Would you reproduce, without any alteration, the lines from the opening line of the entries through the line that has "let n := code c in" in it?

=-=-=-=-=

(* ===== verification/Names.v ===== *)
(** Names: the text columns of [unlinger-daemon/src/store.rs].

    Every enumeration the store persists has a function that names its values and
    one that parses them back. [StoredText] is the interface the tables use. *)

From Stdlib Require Import Ascii.
From S2P Require Import Prelude Text Model Artifact Evidence Cleanup Cooling.

(** ** Text *)

(** The escapes of [str]'s [Debug]; the code points outside ASCII that Rust
    escapes because they are not printable are left as they are. *)
Definition escape_debug (c : ascii) : string :=
  let n := code c in
  let hex d := String (if (d <? 10)%N then ascii_of_N (48 + d) else ascii_of_N (87 + d)) "" in
  if (n =? 0)%N then "\0"
  else if (n =? 9)%N then "\t"
  else if (n =? 10)%N then "\n"
  else if (n =? 13)%N then "\r"
  else if (n =? 34)%N then "\" +:+ String c ""
  else if (n =? 92)%N then "\\"
  else if ((n <? 32) || (n =? 127))%N then
    "\u{" +:+ (if (n <? 16)%N then "" else hex (n / 16)%N) +:+ hex (n mod 16)%N +:+ "}"
  else String c "".

Fixpoint escape_debug_all (s : string) : string :=
  match s with
  | EmptyString => ""
  | String c s => escape_debug c +:+ escape_debug_all s
  end.

(** The double quote. *)
Definition quote : string := String (ascii_of_N 34) "".

(** [format!("{:?}", s)] of a string. *)
Definition debug_str (s : string) : string := quote +:+ escape_debug_all s +:+ quote.

(** A [match] on a string with literal arms. *)
Fixpoint match_text {A} (s : string) (arms : list (string * A)) : option A :=
  match arms with
  | [] => None
  | (text, a) :: arms => if bool_decide (s = text) then Some a else match_text s arms
  end.

(** [match value { <arms>, other => Err(Corrupt(format!("<what> {other:?}"))) }]. *)
Definition parse_text {A} (what : string) (arms : list (string * A)) (value : string) :
    result A StoreError :=
  match match_text value arms with
  | Some a => Ok a
  | None => Err (StoreCorrupt (what +:+ " " +:+ debug_str value))
  end.

(** ** Codecs *)

(** An enumeration stored by name. *)
Class StoredText (A : Type) : Type := {
  stored_name : A → string;
  parse_stored : string → result A StoreError;
  parse_stored_name : ∀ a, parse_stored (stored_name a) = Ok a;
  stored_name_parse : ∀ s a, parse_stored s = Ok a → s = stored_name a;
}.

Definition cleanup_stage_name (stage : CleanupStage) : string :=
  match stage with
  | PrimaryTerm => "primary_term"
  | MemberTerm => "member_term"
  | ExactKill => "exact_kill"
  end.

Definition parse_cleanup_stage : string → result CleanupStage StoreError :=
  parse_text "unknown cleanup stage"
    [("primary_term", PrimaryTerm); ("member_term", MemberTerm); ("exact_kill", ExactKill)].

Definition cleanup_signal_name (signal : CleanupSignal) : string :=
  match signal with Term => "term" | Kill => "kill" end.

Definition parse_cleanup_signal : string → result CleanupSignal StoreError :=
  parse_text "unknown cleanup signal" [("term", Term); ("kill", Kill)].

Definition signal_disposition_name (disposition : SignalDisposition) : string :=
  match disposition with
  | Delivered => "delivered"
  | AlreadyExited => "already_exited"
  | IdentityMismatch => "identity_mismatch"
  | Rejected => "rejected"
  | CancelledBeforeDelivery => "cancelled_before_delivery"
  | DeliveryUnknown => "delivery_unknown"
  end.

Definition parse_signal_disposition : string → result SignalDisposition StoreError :=
  parse_text "unknown signal disposition"
    [("delivered", Delivered); ("already_exited", AlreadyExited);
     ("identity_mismatch", IdentityMismatch); ("rejected", Rejected);
     ("cancelled_before_delivery", CancelledBeforeDelivery);
     ("delivery_unknown", DeliveryUnknown)].

Definition runtime_artifact_kind_name (kind : RuntimeArtifactKind) : string :=
  match kind with DevToolsActivePort => "dev_tools_active_port" end.

Definition parse_runtime_artifact_kind : string → result RuntimeArtifactKind StoreError :=
  parse_text "unknown runtime artifact kind" [("dev_tools_active_port", DevToolsActivePort)].

Definition artifact_disposition_name (disposition : ArtifactDisposition) : string :=
  match disposition with
  | Removed => "removed"
  | AlreadyAbsent => "already_absent"
  | ArtIdentityMismatch => "identity_mismatch"
  | Referenced => "referenced"
  | Unsafe => "unsafe"
  | ArtRejected => "rejected"
  | ArtCancelledBeforeDelivery => "cancelled_before_delivery"
  | ArtDeliveryUnknown => "delivery_unknown"
  end.

Definition parse_artifact_disposition : string → result ArtifactDisposition StoreError :=
  parse_text "unknown artifact disposition"
    [("removed", Removed); ("already_absent", AlreadyAbsent);
     ("identity_mismatch", ArtIdentityMismatch); ("referenced", Referenced);
     ("unsafe", Unsafe); ("rejected", ArtRejected);
     ("cancelled_before_delivery", ArtCancelledBeforeDelivery);
     ("delivery_unknown", ArtDeliveryUnknown)].

Definition process_outcome_name (outcome : ProcessOutcome) : string :=
  match outcome with
  | ProcessCleared => "cleared"
  | ProcessRevived => "revived"
  | ProcessFailed => "failed"
  | ProcessDeliveryUnknown => "delivery_unknown"
  end.

Definition parse_process_outcome : string → result ProcessOutcome StoreError :=
  parse_text "unknown process outcome"
    [("cleared", ProcessCleared); ("revived", ProcessRevived); ("failed", ProcessFailed);
     ("delivery_unknown", ProcessDeliveryUnknown)].

Definition artifact_outcome_name (outcome : ArtifactOutcome) : string :=
  match outcome with
  | NotApplicable => "not_applicable"
  | Reconciled => "reconciled"
  | Residue => "residue"
  | ArtifactDeliveryUnknown => "delivery_unknown"
  end.

Definition parse_artifact_outcome : string → result ArtifactOutcome StoreError :=
  parse_text "unknown artifact outcome"
    [("not_applicable", NotApplicable); ("reconciled", Reconciled); ("residue", Residue);
     ("delivery_unknown", ArtifactDeliveryUnknown)].

Definition overall_outcome_name (outcome : OverallOutcome) : string :=
  match outcome with
  | OverallCleared => "cleared"
  | ClearedWithResidue => "cleared_with_residue"
  | OverallRevived => "revived"
  | OverallFailed => "failed"
  end.

Definition parse_overall_outcome : string → result OverallOutcome StoreError :=
  parse_text "unknown overall outcome"
    [("cleared", OverallCleared); ("cleared_with_residue", ClearedWithResidue);
     ("revived", OverallRevived); ("failed", OverallFailed)].

Definition state_name (state : IncidentState) : string :=
  match state with
  | Protected => "PROTECTED"
  | Active => "ACTIVE"
  | Cooling => "COOLING"
  | Confirmed => "CONFIRMED"
  | Ambiguous => "AMBIGUOUS"
  | Reclaiming => "RECLAIMING"
  | Cleared => "CLEARED"
  | Revived => "REVIVED"
  | Failed => "FAILED"
  end.

Definition parse_state : string → result IncidentState StoreError :=
  parse_text "unknown incident state"
    [("PROTECTED", Protected); ("ACTIVE", Active); ("COOLING", Cooling);
     ("CONFIRMED", Confirmed); ("AMBIGUOUS", Ambiguous); ("RECLAIMING", Reclaiming);
     ("CLEARED", Cleared); ("REVIVED", Revived); ("FAILED", Failed)].

Inductive EventKind : Type := KindObservation | KindCleanup.

#[export] Instance EventKind_eq_dec : EqDecision EventKind.
Proof. solve_decision. Defined.

(** [EventKind::as_str]. *)
Definition event_kind_name (kind : EventKind) : string :=
  match kind with KindObservation => "observation" | KindCleanup => "cleanup" end.

(** [EventKind::parse]. *)
Definition parse_event_kind : string → result EventKind StoreError :=
  parse_text "unknown history event kind"
    [("observation", KindObservation); ("cleanup", KindCleanup)].

Inductive ManagedStartupPhase : Type :=
| PhaseRecovering
| PhaseFirstScanReportOnly
| PhaseReadyReportOnly
| PhaseReadyEnforce
| PhaseDraining
| PhaseFailed.

#[export] Instance ManagedStartupPhase_eq_dec : EqDecision ManagedStartupPhase.
Proof. solve_decision. Defined.

Definition managed_startup_phase_name (phase : ManagedStartupPhase) : string :=
  match phase with
  | PhaseRecovering => "recovering"
  | PhaseFirstScanReportOnly => "first_scan_report_only"
  | PhaseReadyReportOnly => "ready_report_only"
  | PhaseReadyEnforce => "ready_enforce"
  | PhaseDraining => "draining"
  | PhaseFailed => "failed"
  end.

Definition parse_managed_startup_phase : string → result ManagedStartupPhase StoreError :=
  parse_text "unknown managed startup phase"
    [("recovering", PhaseRecovering); ("first_scan_report_only", PhaseFirstScanReportOnly);
     ("ready_report_only", PhaseReadyReportOnly); ("ready_enforce", PhaseReadyEnforce);
     ("draining", PhaseDraining); ("failed", PhaseFailed)].

(** ** Lemmas *)

Lemma match_text_elem {A} s (arms : list (string * A)) a :
  match_text s arms = Some a → (s, a) ∈ arms.
Proof.
  induction arms as [|[t b] arms IH]; simpl; [done|].
  case_bool_decide; [intros [= <-]; subst; left|right; auto].
Qed.

Lemma parse_text_elem {A} what s (arms : list (string * A)) a :
  parse_text what arms s = Ok a → (s, a) ∈ arms.
Proof.
  unfold parse_text. destruct (match_text s arms) eqn:E; [|done].
  intros [= <-]. by apply match_text_elem.
Qed.

Lemma parse_text_Err {A} what s (arms : list (string * A)) e :
  parse_text what arms s = Err e → s ∉ arms.*1.
Proof.
  unfold parse_text. destruct (match_text s arms) as [|] eqn:E; [done|]. intros _.
  induction arms as [|[t b] arms IH]; simpl in *; [set_solver|].
  case_bool_decide; [done|]. rewrite not_elem_of_cons. auto.
Qed.

(** Both laws of a codec, by cases on its values and its arms. *)
Ltac stored_text :=
  first
    [ by intros []
    | intros s a H; apply parse_text_elem in H;
      repeat (apply elem_of_cons in H as [H|H]; [by injection H as -> ->|]);
      by apply elem_of_nil in H ].

#[export] Instance stored_stage : StoredText CleanupStage.
Proof. exists cleanup_stage_name parse_cleanup_stage; stored_text. Defined.

#[export] Instance stored_signal : StoredText CleanupSignal.
Proof. exists cleanup_signal_name parse_cleanup_signal; stored_text. Defined.

#[export] Instance stored_disposition : StoredText SignalDisposition.
Proof. exists signal_disposition_name parse_signal_disposition; stored_text. Defined.

#[export] Instance stored_artifact_kind : StoredText RuntimeArtifactKind.
Proof. exists runtime_artifact_kind_name parse_runtime_artifact_kind; stored_text. Defined.

#[export] Instance stored_artifact_disposition : StoredText ArtifactDisposition.
Proof. exists artifact_disposition_name parse_artifact_disposition; stored_text. Defined.

#[export] Instance stored_process_outcome : StoredText ProcessOutcome.
Proof. exists process_outcome_name parse_process_outcome; stored_text. Defined.

#[export] Instance stored_artifact_outcome : StoredText ArtifactOutcome.
Proof. exists artifact_outcome_name parse_artifact_outcome; stored_text. Defined.

#[export] Instance stored_overall_outcome : StoredText OverallOutcome.
Proof. exists overall_outcome_name parse_overall_outcome; stored_text. Defined.

#[export] Instance stored_state : StoredText IncidentState.
Proof. exists state_name parse_state; stored_text. Defined.

#[export] Instance stored_event_kind : StoredText EventKind.
Proof. exists event_kind_name parse_event_kind; stored_text. Defined.

#[export] Instance stored_phase : StoredText ManagedStartupPhase.
Proof. exists managed_startup_phase_name parse_managed_startup_phase; stored_text. Defined.

Section Laws.
Context `{StoredText A}.

Lemma stored_name_inj (a b : A) : stored_name a = stored_name b → a = b.
Proof.
  intros E. pose proof (parse_stored_name a) as Ha. rewrite E, parse_stored_name in Ha.
  by injection Ha.
Qed.

Lemma parse_stored_iff s (a : A) : parse_stored s = Ok a ↔ s = stored_name a.
Proof. split; [apply stored_name_parse|intros ->; apply parse_stored_name]. Qed.
End Laws.

(** The texts the store writes for its enumerations are read back, and nothing
    else is: each parser accepts exactly the names of its enumeration, one text for
    each value, so no value can be stored under the name of another. *)
Theorem stored_names_roundtrip s :
  (∀ a, parse_cleanup_stage s = Ok a ↔ s = cleanup_stage_name a) ∧
  (∀ a, parse_cleanup_signal s = Ok a ↔ s = cleanup_signal_name a) ∧
  (∀ a, parse_signal_disposition s = Ok a ↔ s = signal_disposition_name a) ∧
  (∀ a, parse_runtime_artifact_kind s = Ok a ↔ s = runtime_artifact_kind_name a) ∧
  (∀ a, parse_artifact_disposition s = Ok a ↔ s = artifact_disposition_name a) ∧
  (∀ a, parse_process_outcome s = Ok a ↔ s = process_outcome_name a) ∧
  (∀ a, parse_artifact_outcome s = Ok a ↔ s = artifact_outcome_name a) ∧
  (∀ a, parse_overall_outcome s = Ok a ↔ s = overall_outcome_name a) ∧
  (∀ a, parse_state s = Ok a ↔ s = state_name a) ∧
  (∀ a, parse_event_kind s = Ok a ↔ s = event_kind_name a) ∧
  (∀ a, parse_managed_startup_phase s = Ok a ↔ s = managed_startup_phase_name a).
Proof.
  split_and!; intros a;
    [apply (parse_stored_iff (H:=stored_stage))|apply (parse_stored_iff (H:=stored_signal))
    |apply (parse_stored_iff (H:=stored_disposition))
    |apply (parse_stored_iff (H:=stored_artifact_kind))
    |apply (parse_stored_iff (H:=stored_artifact_disposition))
    |apply (parse_stored_iff (H:=stored_process_outcome))
    |apply (parse_stored_iff (H:=stored_artifact_outcome))
    |apply (parse_stored_iff (H:=stored_overall_outcome))|apply (parse_stored_iff (H:=stored_state))
    |apply (parse_stored_iff (H:=stored_event_kind))|apply (parse_stored_iff (H:=stored_phase))].
Qed.
(* ===== verification/Store.v ===== *)
(** Store: the database of [unlinger-daemon/src/store.rs].

    The tables are maps from primary keys to rows with the column types of
    [SCHEMA_SQL] (an INTEGER is a [Z] in the range of [i64], TEXT a [string], a
    nullable column an [option]); each row type has its CHECK constraints as a
    boolean. An operation takes a database and gives the committed database and
    its answer, or an error, after which the caller's database is unchanged: the
    transaction was rolled back. Its argument [io] is what opening the connection
    and SQLite's own work answer: [Some e] if they fail. *)

From S2P Require Import Prelude Text Model Artifact Evidence Cleanup Cooling Names.
From coqutil Require Datatypes.RecordSettersUsingExistingGetters.
Export RecordSettersUsingExistingGetters.RecordSetNotations1.
Export RecordSettersUsingExistingGetters(set, const).
#[global] Arguments const {E} newValue _ /.

(** ** JSON *)

(** [serde_json] on a type whose [Serialize] and [Deserialize] are derived; an
    error is its text. *)
Class Json (A : Type) : Type := {
  json_to_string : A → string;
  json_from_str : string → result A string;
}.

(** What the store relies on: a value it wrote is read back. *)
Class JsonRoundTrip (A : Type) `{Json A} : Prop :=
  json_round_trip : ∀ a, json_from_str (json_to_string a) = Ok a.

(** [serde_json::from_str(..)?]. *)
Definition from_json {A} `{Json A} (text : string) : result A StoreError :=
  map_err StoreJson (json_from_str text).

(** ** Tables *)

(** A table with an AUTOINCREMENT key: its rows and the largest key ever used. *)
Record table (V : Type) : Type := mkTable {
  rows : gmap Z V;
  last_rowid : Z;
}.
Arguments mkTable {V}.
Arguments rows {V} _.
Arguments last_rowid {V} _.

Definition empty_table {V} : table V := mkTable ∅ 0.

(** The rows in the order of their keys. *)
Definition table_entries {V} (t : table V) : list (Z * V) := btree_entries Z.le (rows t).

(** INSERT with the next key. *)
Definition table_insert {V} (name : string) (check : V → bool) (v : V) (t : table V) :
    result (table V * Z) StoreError :=
  guard? bool_decide (last_rowid t < 2 ^ 63 - 1)%Z
    else StoreSqlite "database or disk is full" in
  guard? check v else StoreSqlite ("CHECK constraint failed: " +:+ name) in
  let id := (last_rowid t + 1)%Z in
  Ok (mkTable (<[id := v]> (rows t)) id, id).

(** UPDATE of the rows that satisfy a condition. *)
Definition table_update {V} (name : string) (check : V → bool) (P : Z → V → bool) (f : V → V)
    (t : table V) : result (table V) StoreError :=
  let updated := map_imap (λ id v, Some (if P id v then f v else v)) (rows t) in
  guard? forallb (λ entry, if P entry.1 entry.2 then check (f entry.2) else true)
           (map_to_list (rows t))
    else StoreSqlite ("CHECK constraint failed: " +:+ name) in
  Ok (mkTable updated (last_rowid t)).

(** DELETE of the rows that satisfy a condition. *)
Definition table_delete {V} (P : Z → V → bool) (t : table V) : table V :=
  mkTable (filter (λ entry, P entry.1 entry.2 = false) (rows t)) (last_rowid t).

(** Some row satisfies a condition: [SELECT 1 .. LIMIT 1]. *)
Definition table_exists {V} (P : Z → V → bool) (t : table V) : bool :=
  existsb (λ entry, P entry.1 entry.2) (table_entries t).

(** [SELECT COUNT( * )]. *)
Definition table_count {V} (P : Z → V → bool) (t : table V) : Z :=
  Z.of_nat (length (List.filter (λ entry, P entry.1 entry.2) (table_entries t))).

(** ** Rows *)

(** [x >= y] on a nullable column: NULL passes a CHECK. *)
Definition null_or (p : Z → bool) (o : option Z) : bool :=
  match o with Some z => p z | None => true end.
(* ===== verification/StoreSafety.v ===== *)
(** StoreSafety: the invariant of the cleanup tables and what recovery leaves behind.

    [store_wf] holds of the empty database and of every database the operations of
    [Journal.v] commit: at most one attempt is open, only its rows can be PREPARED,
    every row belongs to an attempt, every row satisfies its CHECK constraints and
    a retry block points at an attempt that ended badly. *)

From S2P Require Import Prelude Text Model Artifact Evidence Cleanup Effects Executor.
From S2P Require Import ExecutorSafety ExecutorGuarantees Analyzer Cooling Names Store Journal.
From S2P Require Import JournalFacts DurableRun.

(** ** The invariant *)

(** The rows of an action table against the attempts. *)
Record rows_wf {S} (check : journal_row S → bool) (attempts : table attempt_row)
    (t : table (journal_row S)) : Prop := {
  rows_wf_attempt : ∀ k r, rows t !! k = Some r → is_Some (rows attempts !! row_attempt r);
  rows_wf_prepared : ∀ k r a, rows t !! k = Some r → row_disposition r = None →
    rows attempts !! row_attempt r = Some a → attempt_completed_at_ms a = None;
  rows_wf_check : ∀ k r, rows t !! k = Some r → check r = true;
}.

Record store_wf (db : database) : Prop := {
  store_wf_tables : tables_wf db;
  store_wf_one_open : ∀ i j a b, rows (attempts db) !! i = Some a →
    rows (attempts db) !! j = Some b → attempt_completed_at_ms a = None →
    attempt_completed_at_ms b = None → i = j;
  store_wf_attempts : ∀ i a, rows (attempts db) !! i = Some a → attempt_check a = true;
  store_wf_actions : rows_wf action_check (attempts db) (action_rows db);
  store_wf_artifacts : rows_wf artifact_check (attempts db) (artifact_rows db);
  store_wf_blocks : ∀ incident b, retry_blocks db !! incident = Some b →
    ∃ a, rows (attempts db) !! block_source_attempt b = Some a ∧
      attempt_incident_id a = incident ∧
      (attempt_terminal_state a = Some "FAILED" ∨ attempt_terminal_state a = Some "REVIVED");
}.

Lemma new_database_wf namespace : store_wf (new_database namespace).
Proof.
  assert (∀ V, (table_wf (@empty_table V) ∧ 0 ≤ last_rowid (@empty_table V))%Z) as Ht.
  { intros V. split; [apply empty_table_wf|done]. }
  split; simpl.
  - repeat split; try apply empty_table_wf; done.
  - intros i j a b Hi. by rewrite lookup_empty in Hi.
  - intros i a Hi. by rewrite lookup_empty in Hi.
  - split; intros k r; simpl; by rewrite lookup_empty.
  - split; intros k r; simpl; by rewrite lookup_empty.
  - intros i b Hi. by rewrite lookup_empty in Hi.
Qed.

(** An attempt is open exactly while it has no terminal state. *)
Lemma attempt_open_terminal a :
  attempt_check a = true → attempt_terminal_state a = None ↔ attempt_completed_at_ms a = None.
Proof.
  unfold attempt_check. rewrite !andb_true_iff. intros (_ & Htog). unfold null_together in Htog.
  by destruct (attempt_completed_at_ms a), (attempt_terminal_state a).
Qed.

(** ** Frames *)

Section Frames.
Context `{JE : Json EventPayload, JR : Json CleanupResources, JP : Json (list N)} (random : token_source).

(** The tables the invariant is about. *)
Definition same_cleanup_tables (db db' : database) : Prop :=
  attempts db' = attempts db ∧ action_rows db' = action_rows db ∧
  artifact_rows db' = artifact_rows db ∧ retry_blocks db' = retry_blocks db.

Lemma insert_event_frame attempt at_ incident kind st payload db db' id :
  insert_event_transaction random attempt at_ incident kind st payload db = Ok (db', id) →
  same_cleanup_tables db db' ∧
  cooling db' = cooling db ∧ lifecycle db' = lifecycle db ∧
  (∃ row, table_insert "events" event_check row (events db) = Ok (events db', id) ∧
     row = mkEventRow incident (Z.of_N at_) (Z.of_N at_) 1 (event_kind_name kind) (state_name st)
             (json_to_string payload) attempt) ∧
  tokens db' = <[id := random id]> (tokens db).
Proof.
  unfold insert_event_transaction. intros He. inv_ok He. apply sqlite_millis_Ok in Hstep as [-> _].
  destruct x0 as [ev eid]. inv_ok He. unfold insert_public_event_token in Hstep. inv_ok Hstep.
  injection Hstep as <-. injection He as <- <-. simpl.
  split_and!; [done|done|done| |done]. eexists. split; [exact Hstep0|done].
Qed.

=-=-=-=-=

= Answer below =
(* ===== verification/Names.v ===== *)
(** Names: the text columns of [unlinger-daemon/src/store.rs].

    Every enumeration the store persists has a function that names its values and
    one that parses them back. [StoredText] is the interface the tables use. *)

From Stdlib Require Import Ascii.
From S2P Require Import Prelude Text Model Artifact Evidence Cleanup Cooling.

(** ** Text *)

(** The escapes of [str]'s [Debug]; the code points outside ASCII that Rust
    escapes because they are not printable are left as they are. *)
Definition escape_debug (c : ascii) : string :=
  let n := code c in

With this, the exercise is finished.